Mr. Hamza Salem, Computer Engineer, Developer, and Audio blogger, talked about how free speech became a serious issue when the concept shifted to the Internet. “Everything is documented, collected, stored, and sold.” This is the most complex thing in the relationship between free speech and documented speech on the Internet. There is a gap between the technology and the law because policies and laws related to broadcasting (websites, radio, etc.) are vaguely and ambiguously defined, maybe intentionally by the lawyers and jurists who work in this field.
Terms and conditions are too complex and push the end users to ignore reading and understanding complex technical and legal clauses. Moreover, the terms and conditions of the Internet governance of big companies (like Google) are not well defined. There is a corporate responsibility, government responsibility, end user responsibility to talk about complex topics (deep web, ethical algorithms…) to make new flexible rules, create easy-to-understand terms of service to avoid government censorship, metadata collection, and corporate censorship that transcends national laws.
Finally, participants discussed tools used to bypass blocked sites as well as circumvention methods such as VPNs and ToR. One for the fundamental recommendations of the meeting was that technology users need to be aware that not everyone has the same opportunities when it comes to technology and the understanding of the need for online security. Working toward equal digital rights and supporting electronic access is the starting point of “digital citizenship” in Jordan.Digital exclusion makes it difficult to grow as a society when some people are increasingly using these tools. Helping to provide and expand access to technology, not only in Jordan but in the MENA region as a whole, should be a goal of all digital citizens. End users in Jordan need to keep in mind that there are some that may have limited access, so other resources may need to be provided. To become productive citizens, we need to be committed to making sure that no one is denied human rights on the Internet; this is what is at stake.

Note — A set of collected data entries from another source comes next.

Lemma PerformHandshakeResponder_refines_nx_witness :
  ∃ p, PerformHandshakeResponder (ae := toy_aead) (fl := half_range_float) (sha := toy_sha)
    (ec := toy_curve) (go := exact_alloc) toy_keypair (delivers (replicate 64 (to_u8 0)) "EOF")
    None (Some toy_keypair) zero_handshake = Panic p.
Proof.
  destruct (PerformHandshakeResponder_refines_nx (ae := toy_aead)
    (fl := half_range_float) (sha := toy_sha) (ec := toy_curve) (go := exact_alloc)
    toy_keypair toy_keypair toy_secret toy_secret toy_cert
    (delivers (replicate 64 (to_u8 0)) "EOF") zero_handshake toy_max eq_refl eq_refl) as [_ H].
  apply (H (replicate 64 (to_u8 0)) []); reflexivity.
Defined.

Lemma initiator_accepts_authenticated_witness :
  ∃ msg send recv rs, authenticated (ae := toy_aead) (sha := toy_sha) (ec := toy_curve)
    toy_secret (kp_publicEllswift toy_keypair) (msg ++ []) [] send recv toy_cert rs.
Proof.
  destruct (handshake_runs (ae := toy_aead) (laws := toy_aead_laws) (fl := half_range_float)
    (sha := toy_sha) (ec := toy_curve) (elaws := toy_ellswift_laws) (go := exact_alloc)
    toy_keypair toy_keypair toy_keypair toy_cert zero_handshake zero_handshake [] [] "EOF" "EOF"
    toy_max toy_keypair_ok toy_keypair_ok toy_keypair_ok)
    as (k1 & k2 & msg & hsi & hsr & _ & Ei & Hc & _).
  destruct (initiator_accepts_authenticated (ae := toy_aead) (laws := toy_aead_laws)
    (fl := half_range_float) (sha := toy_sha) (ec := toy_curve) toy_keypair toy_secret _ _ _ _ _
    toy_max eq_refl Ei) as [_ [(err & E & _)|(send & recv & cert & _ & Hc' & H)]]; [discriminate E|].
  rewrite Hc in Hc'. injection Hc' as <-. exists msg, send, recv. eexists. exact H.
Defined.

HIVOS Policy Roundtable summarized and edited by
Mr. Hamza Ben Mehrez, Policy Analyst Lead (IGMENA)
On Wednesday, 29 June 2016, the Humanist Institute for Cooperation with Developing Countries (HIVOS) organized a roundtable discussion in Amman, Jordan. Thirty participants from the wider Internet Governance (IG) and IGMENA community attended a regional policy discussion with partners, staff, and participants to think together on issues related to IG, human rights, access and infrastructure, and the promotion of policy practices on the ground. The event was entitled “Human Rights on the Internet, What’s at Stake?” The first session discussed Internet infrastructure, standards, and regulations and the second session discussed human rights, online freedoms, policies, and the challenges lying ahead.